Exercise materials >>

_ _ _ _ _

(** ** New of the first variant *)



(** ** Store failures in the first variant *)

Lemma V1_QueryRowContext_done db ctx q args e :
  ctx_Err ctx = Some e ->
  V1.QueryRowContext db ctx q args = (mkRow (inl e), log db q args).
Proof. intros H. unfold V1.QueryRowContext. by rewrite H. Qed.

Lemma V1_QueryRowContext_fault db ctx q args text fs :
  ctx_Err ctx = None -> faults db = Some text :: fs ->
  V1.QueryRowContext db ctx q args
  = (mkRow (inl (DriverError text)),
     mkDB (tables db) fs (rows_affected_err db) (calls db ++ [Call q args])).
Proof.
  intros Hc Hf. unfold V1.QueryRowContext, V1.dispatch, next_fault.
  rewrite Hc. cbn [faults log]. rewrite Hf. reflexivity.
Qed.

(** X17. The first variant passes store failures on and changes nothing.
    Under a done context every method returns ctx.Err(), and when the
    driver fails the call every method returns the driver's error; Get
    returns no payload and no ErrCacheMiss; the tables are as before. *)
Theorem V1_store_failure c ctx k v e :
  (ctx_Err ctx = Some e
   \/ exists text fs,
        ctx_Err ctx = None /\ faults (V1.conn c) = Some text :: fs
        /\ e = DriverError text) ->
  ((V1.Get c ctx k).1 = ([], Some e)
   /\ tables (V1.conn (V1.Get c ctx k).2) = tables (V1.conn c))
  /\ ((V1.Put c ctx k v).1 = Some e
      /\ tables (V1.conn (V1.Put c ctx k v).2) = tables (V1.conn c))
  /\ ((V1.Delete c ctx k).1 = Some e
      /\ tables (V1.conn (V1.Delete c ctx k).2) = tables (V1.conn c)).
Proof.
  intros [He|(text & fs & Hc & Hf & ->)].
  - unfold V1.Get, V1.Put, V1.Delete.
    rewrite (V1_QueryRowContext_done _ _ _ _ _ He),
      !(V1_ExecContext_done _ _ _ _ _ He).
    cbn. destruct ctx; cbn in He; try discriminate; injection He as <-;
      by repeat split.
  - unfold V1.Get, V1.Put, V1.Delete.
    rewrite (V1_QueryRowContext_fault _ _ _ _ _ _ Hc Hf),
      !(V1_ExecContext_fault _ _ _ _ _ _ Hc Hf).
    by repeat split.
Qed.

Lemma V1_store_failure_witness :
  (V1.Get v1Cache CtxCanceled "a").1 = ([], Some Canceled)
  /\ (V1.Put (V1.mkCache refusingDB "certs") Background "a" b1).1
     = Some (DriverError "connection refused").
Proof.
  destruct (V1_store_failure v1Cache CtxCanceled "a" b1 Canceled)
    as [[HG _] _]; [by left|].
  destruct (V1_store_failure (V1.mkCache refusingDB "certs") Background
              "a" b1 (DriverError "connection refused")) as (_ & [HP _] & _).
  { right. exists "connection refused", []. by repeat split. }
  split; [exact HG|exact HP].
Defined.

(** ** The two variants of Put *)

_ _ _ _ _

Required action >>
Copy out, from the material above, each line in which the string "refused" is found.

Task answer >>
     = Some (DriverError "connection refused").
              "a" b1 (DriverError "connection refused")) as (_ & [HP _] & _).
  { right. exists "connection refused", []. by repeat split. }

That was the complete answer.